Поистине чудесные слова. Но этот огонек во тьме мерцает в слишком большом отдалении и слишком неустойчиво, чтобы душа человеческая, вопрошающая и стынущая среди действительности, могла бы согреться. Все "вероятнее" - весьма слабое утешение, и никакое "может быть" не утолит нестерпимой жажды души, чающей высших уверенностей. Но здесь мы оказываемся у подлинного, последнего предела психоанализа; там, где начинается царство внутренней убежденности, творческого упования, там кончается его мощь, - в эти высшие области нет доступа ему, сознательно разрушающему иллюзии и враждующему со всяким заблуждением. Являясь исключительно наукою об индивидууме, о единичной душе, он не знает и не хочет ничего знать о коллективном смысле или метафизической миссии человечества; он только бросает свет поэтому на душевные процессы, но не согревает души человеческой. Он может дать только здоровье, но одного здоровья недостаточно. Для счастья, для творческого бытия человечество нуждается в непрестанном подкреплении своей веры в смысл существования. Но у психоанализа нет никаких наркотиков, как у Christian Science никаких пьянящих экстазов, подобных дифирамбическим обетованиям Ницше; он ничего не сулит и не обещает; не имея возможности утешить, он предпочитает молчать. Эта его правдивость, целиком возникшая из сурового и честного мышления Зигмунда Фрейда, поразительна в моральном смысле. Но все только правдивое неизбежно таит в себе зерно горечи и скепсиса, над всем рассудочно изъясняющим и анализирующим витает тень какой-то трагичности. Что-то обезбоживающее неотъемлемо присуще психоанализу, что-то отдающее землей и тлением, не вселяющее в душу радости и свободы, как и все только человеческое; честность мысли может безмерно обогатить ум, но никогда не заполнит до конца чувства, никогда не внушит человечеству порыва вовне, за пределы своего существования - этой его неразумной и все же необходимой ему услады. А человек, даже в физическом смысле слова, не в состоянии - кто более блестяще, чем Фрейд, доказал это? - жить без сновидений, его немощное тело не выдержало бы напора неизжитых чувств,- как же вынесет душа человеческая существование без высшего смысла, без видений веры? Пусть наука вновь и вновь доказывает человечеству бессмысленность его игры в боготворчество, - в своем творческом устремлении оно вновь и вновь будет изощряться в осмысливании мира, чтобы не впасть в нигилизм, ибо этот дар изощрения сам по себе составляет подлиннейший смысл всякой духовной жизни.

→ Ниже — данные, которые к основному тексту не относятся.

(** What an action asks for is what the tracker is ready for. *)
Definition action_ready (w : World) (t : RuntimeOverrideTracker) (a : RuntimeOverrideAction) : Prop :=
  match a with
  | NoAction | MalformedControl => True
  | PublishAck ack => ack_true w ack
  | Apply control => t.(t_phase) = PhaseApplying ∧ requested_control t = Some control
  | Restore b _ ack =>
      t.(t_phase) = PhaseRestoring ∧ ack.(ra_state) = Restoring ∧ tracker_baseline t = Some b
  end.

(** The attestation a call brings to the tracker is the world's. *)
Definition call_true (w : World) (k : OverrideCall) : Prop :=
  match k with
  | CallConfirmApplied s _ => w.(w_attested) = Some s
  | CallConfirmRestored _ _ => w.(w_changed) = None
  | _ => True
  end.

Lemma applied_ack_true w c now s :
  w.(w_attested) = Some s → matches_control s c = true → ack_true w (applied_ack c now).
Proof.
  intros Hs Hm. split; [| done]. intros _. exists s. split; [done |].
  unfold matches_control in Hm. rewrite !andb_true_iff, !String.eqb_eq, !bool_decide_eq_true in Hm.
  destruct Hm as [[[[[[[? ?] ?] Ht] ?] ?] _] _].
  unfold ack_describes, applied_ack, ack_of. cbn. rewrite Ht. done.
Qed.

Lemma call_ready instance w t k :
  tracker_ok instance t → live_ok w t → call_true w k →
  tracker_ok instance (override_call k t).2 ∧ live_ok w (override_call k t).2
  ∧ action_ready w (override_call k t).2 (override_call k t).1.
Proof.
  intros Ht Hl Hk. pose proof (call_outcome instance t k (to_name _ _ Ht)) as Ho.
  split; [by eapply outcome_ok |].
  destruct Ho; cbn [action_ready]; unfold live_ok in *; cbn in *;
    try match goal with E : t_phase t = _ |- _ => rewrite E in * end; try done.
  - split; [done |]. destruct H0 as [E | E]; rewrite E in Hl.
    + destruct (open_session _ _ _ Ht H) as [_ _ Hf]. rewrite E in Hf. destruct Hf as (? & _). congruence.
    + destruct Hl as (s' & snap & Es & Hw & Hm).
      destruct (open_session _ _ _ Ht H) as [_ _ Hf]. rewrite E in Hf. simplify_eq.
      destruct Hf as ((now' & Ha & _) & _). simplify_eq. by eapply applied_ack_true.
  - split_and?; try done. unfold tracker_baseline. by rewrite H.
  - split; [| by eapply applied_ack_true]. by eexists _, _.
Qed.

Для утоления этого душевного голода в распоряжении сурового, строго-деловитого, трезвого в своей холодной ясности психоанализа нет никакой пищи. Он дает познание и только, и так как ему чуждо исповедание какой бы то ни было веры в мир, то он навсегда останется только созерцанием действительности и никогда не станет миросозерцанием. Здесь его предел. Он оказался в состоянии в большей степени, чем какой-либо иной духовный метод, приблизить человека к его собственному "я", но не мог вывести его дальше, за пределы этого "я", что является необходимым условием цельности чувства. Он раскрывает, дробит и отделяет, он указывает личный смысл каждой отдельной жизни, но он не в состоянии объединить единым смыслом это тысячекратно разрозненное. Поэтому в интересах подлинно творческой цельности наряду со свойственной ему формой мышления должна была бы возникнуть и другая; психоанализ, разделяющий и разъясняющий, должен был бы пополниться психосинтезом, связывающим и сплавляющим воедино; такое пополнение явится в науке, быть может, вопросом завтрашнего дня. Каковы бы ни были достижения Фрейда, за пределами их остаются необъятные просторы для исследования. И после того как он истолковал и изъяснил душе ее сокровенные узы, другие вправе просветить ее относительно ее свободы, ее тяготения к вселенной и устремления в эту вселенную из пределов своего существования.